Model | Independence | Normality | No_Outliers | Linearity | High_Dimensionality | Feature_Scaling |
---|---|---|---|---|---|---|
Logistic Regression | Yes | No | Yes | Yes | No | Yes |
KNN | No | No | No | No | Yes | Yes |
Naive Bayes | Yes | Yes | No | No | No | No |
Decision Trees | No | No | No | No | No | No |
Support Vector Machines | No | No | No | No | No | Yes |
9 Other Model Assumptions
The first step to understanding whether a machine learning model will be interpretable is understanding what underlying assumptions that model violates or complies with. Assumptions are concepts or conditions that a statistical model relies on for effectiveness. Each model relies on different assumptions, and knowing what model assumes what conditions is a key factor in deciding what model to use with your datasets. This is because if your model assumes condition x, but your data violates condition x, then the model outcomes will be less predictive and, in some cases, essentially useless.
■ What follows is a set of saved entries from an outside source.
(** X14 on a platform change the backend rejects. *)
Lemma handlePlatformChange_phase_witness :
  let run := handlePlatformChange Twitter offline_env packaged in
  isTruthy (analysis (app packaged)) = true /\
  handlePlatformChange Twitter offline_env packaged = (fst run, snd run) /\
  exists new,
    events (snd run) = new ++ events packaged /\
    fst run = Err (RequestRejected "offline") /\
    loadingStep (app (snd run)) = optimizing.
Proof.
  cbv zeta.
  destruct (handlePlatformChange_phase offline_env packaged Twitter _ _
              eq_refl (surjective_pairing _)) as (new & Hev & Hcase).
  assert (Hs : generateSEO_result offline_env (sent (events packaged))
                 (analysis (app packaged)) Twitter
               = Err (RequestRejected "offline")).
  { vm_compute. reflexivity. }
  rewrite Hs in Hcase. destruct Hcase as (Hr & _ & Hphase & _).
  split; [reflexivity|]. split; [apply surjective_pairing|].
  exists new. split; [exact Hev|]. split; [exact Hr | exact Hphase].
Defined.

(** X16 on a forge that succeeds. *)
Lemma handleForgeThumbnail_leaves_pipeline_witness :
  let run := handleForgeThumbnail "a neon cat" one_image_env start in
  handleForgeThumbnail "a neon cat" one_image_env start = (fst run, snd run) /\
  fst run = Ok tt /\
  history (app (snd run)) = history (app start) /\
  generatedThumbnail (app (snd run)) = Some "data:image/png;base64,QUJD".
Proof.
  cbv zeta.
  destruct (handleForgeThumbnail_leaves_pipeline one_image_env start "a neon cat"
              _ _ (surjective_pairing _))
    as (Hr & _ & _ & _ & _ & Hhist & new & _ & _ & _ & _ & Himg).
  assert (Hok : generateNanoBananaImage_result one_image_env (sent (events start))
                  "a neon cat" = Ok "data:image/png;base64,QUJD").
  { vm_compute. reflexivity. }
  split; [apply surjective_pairing|]. split; [exact Hr|]. split; [exact Hhist|].
  exact (proj1 (Himg _ Hok)).
Defined.
(** * thorvg.web lottie player: renderer fallback, frame clock, player state
      machine and the worker-delegated driver

    A shallow embedding of [src/lottie-player.ts], [src/worker/lottie-worker.ts]
    and [src/lottie-worker-player.ts].

    Conventions of the embedding.
    - A JavaScript [number] is an exact rational ([Q]): rounding, infinities
      and NaN are outside the model.  [Num] gives the comparison operators.
    - Object state is threaded explicitly.  A method is a computation over a
      [World] (the player instance plus everything ambient: the clock, the DOM
      geometry, the module-level variables).
    - An [async] function is a resumption: it runs until it returns, throws or
      reaches an [await], where it hands back the world and a continuation.
    - Everything a method does to the outside (events, engine calls, console
      warnings, fetches) is appended to the player's [log]. *)

From Stdlib Require Import QArith ZArith List String Bool Lia Ascii Lqa.
From Stdlib Require Import Qround Qabs.
Import ListNotations.
Local Open Scope string_scope.
Local Open Scope Q_scope.

(** ** Numbers *)

Module Num.
  (** [a === b], [a >= b], [a <= b], [a < b], [a > b] on numbers. *)
Definition eqb (a b : Q) : bool := Qeq_bool a b.
Definition geb (a b : Q) : bool := Qle_bool b a.
Definition leb (a b : Q) : bool := Qle_bool a b.
Definition ltb (a b : Q) : bool := negb (Qle_bool b a).
Definition gtb (a b : Q) : bool := negb (Qle_bool a b).
  (** Truthiness of a number: every number but zero. *)
Definition truthy (a : Q) : bool := negb (Qeq_bool a 0).
  (** [Math.abs]. *)
Definition abs (a : Q) : Q := Qabs a.
  (** [Math.floor]. *)
Definition floor (a : Q) : Q := inject_Z (Qfloor a).
  (** [a % b]: the remainder has the sign of the dividend. *)
Definition rem (a b : Q) : Q :=
    a - b * inject_Z (Z.quot (Qnum (a / b)) (Zpos (Qden (a / b)))).

End Num.

(** ** Canvas dimensions *)

(** [canvas.width = v] and [canvas.height = v].  The two attributes are
    [unsigned long]: the number assigned is truncated towards zero and taken
    modulo 2^32, and a result above 2^31 - 1 is replaced by the default of the
    attribute, 300 for the width and 150 for the height.  What the code reads
    back from the canvas is the number stored. *)
Definition canvasDimension (default : Q) (v : Q) : Q :=
  let n := (Z.quot (Qnum v) (Zpos (Qden v)) mod 2 ^ 32)%Z in
  if (n <=? 2147483647)%Z then inject_Z n else default.
Arguments canvasDimension : simpl never.

Definition canvas_width (v : Q) : Q := canvasDimension 300 v.
Definition canvas_height (v : Q) : Q := canvasDimension 150 v.

(** ** Enumerations *)

(** [enum Renderer]. *)
Inductive Renderer := SW | WG | GL.

Definition Renderer_eqb (a b : Renderer) : bool :=
  match a, b with
  | SW, SW | WG, WG | GL, GL => true
  | _, _ => false
  end.


(** The string value of a renderer, as template literals print it. *)
Definition Renderer_str (r : Renderer) : string :=
  match r with SW => "sw" | WG => "wg" | GL => "gl" end.

(** [enum InitStatus]. *)
Inductive InitStatus := IDLE | FAILED | REQUESTED | INITIALIZED.

Definition InitStatus_eqb (a b : InitStatus) : bool :=
  match a, b with
  | IDLE, IDLE | FAILED, FAILED | REQUESTED, REQUESTED
  | INITIALIZED, INITIALIZED => true
  | _, _ => false
  end.


(** [type RenderConfig]: both fields are optional. *)
Record RenderConfig := {
  enableDevicePixelRatio : option bool;
  renderer : option Renderer
}.

(** [enum FileType]. *)
Inductive FileType := JSON | LOT | JPG | PNG | SVG.

Definition FileType_eqb (a b : FileType) : bool :=
  match a, b with
  | JSON, JSON | LOT, LOT | JPG, JPG | PNG, PNG | SVG, SVG => true
  | _, _ => false
  end.

(** [enum PlayerState]. *)
Module PlayerState.
Inductive t := Destroyed | Error | Loading | Paused | Playing | Stopped | Frozen.

Definition eqb (a b : t) : bool :=
    match a, b with
    | Destroyed, Destroyed | Error, Error | Loading, Loading
    | Paused, Paused | Playing, Playing | Stopped, Stopped
    | Frozen, Frozen => true
    | _, _ => false
    end.

End PlayerState.

(** [enum PlayMode]. *)
Inductive PlayMode := Bounce | Normal.

Definition PlayMode_eqb (a b : PlayMode) : bool :=
  match a, b with
  | Bounce, Bounce | Normal, Normal => true
  | _, _ => false
  end.

(** [enum PlayerEvent]. *)
Module PlayerEvent.
Inductive t :=
  | Complete | Destroyed | Error | Frame | Freeze | Load | Loop | Pause
  | Play | Ready | Stop | RendererFallback.

Definition eqb (a b : t) : bool :=
    match a, b with
    | Complete, Complete | Destroyed, Destroyed | Error, Error
    | Frame, Frame | Freeze, Freeze | Load, Load | Loop, Loop
    | Pause, Pause | Play, Play | Ready, Ready | Stop, Stop
    | RendererFallback, RendererFallback => true
    | _, _ => false
    end.
Lemma keys_act_on_the_selected_line_witness :
  exists m1 m2 : @ParameterViewModel.t decoding_externals plain_view_externals,
    ParameterViewModel.Update ParameterViewModel.NewParameterView
      (ParameterViewModel.Shared (ParameterValueLoadedMsg server_param))
    = Ret (m1, ParameterViewModel.Plain Nil)
    /\ view_run m1 (repeat (pressed "down") 5) = Ret m2
    /\ ParameterViewModel.selectedIndex m2 = 1%Z
    /\ ParameterViewModel.Update m2 (ParameterViewModel.Shared (KeyMsg "e"))
       = Ret (m2, ParameterViewModel.SendEdit (Some server_param) "server.port")
    /\ ParameterViewModel.Update m2 (ParameterViewModel.Shared (KeyMsg "c"))
       = Ret (m2, ParameterViewModel.CopyThenClear "8080").
Proof.
  exact (keys_act_on_the_selected_line (H0 := plain_view_externals)
           ParameterViewModel.NewParameterView server_param server_tree 5
           {| ParameterView.key := "server.port"; ParameterView.value := "8080" |}
           eq_refl eq_refl).
Defined.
When assumptions are not met, the model’s outputs can be biased, inefficient, or inaccurate, leading to poor performance or incorrect conclusions. Every model has different assumptions that must be checked. For example, a logistic regression model assumes noncolinearity, independence of observations, and no strong outliers, while a decision tree model doesn’t assume independence and gives no assumption of linearity. It is best to look at each model independently when deciding what assumptions should be checked, and which are irrelevant.
In classification machine learning, some algorithms include: Logistic Regression, K Nearest Neighbors (KNN), Naive Bayes, Decision Trees/Random Forest, or Support Vector Machines (SVM). One of the benefits of using machine learning algorithms is that they offer a wider range of models capable of handling interdependent data and non-normally distributed residuals, unlike traditional statistical models like linear or logistic regression. As you can see in the below table, decision trees/Random forest do not have any underlying assumptions that need to be pre checked before running. Support Vector Machines only assume that you have scaled your predictor. K nearest neighbors (KNN) assumes feature scaling and that the data doesn’t suffer from high-dimensionality, which is another way of saying as observations approach the number of predictors. Naive Bayes has the second most constraints on our list, as it assumes both that your predictor variables are independent of each other (which is usually violated) and that any continuous predictor variables are normally distributed. Logistic regression has more limitations than our other algorithms, as it assumes that predictor variables are independent of each other, that there aren’t strong outliers, that there is a linear relationship between each predictor and the log odds, and that predictors are on the same scale.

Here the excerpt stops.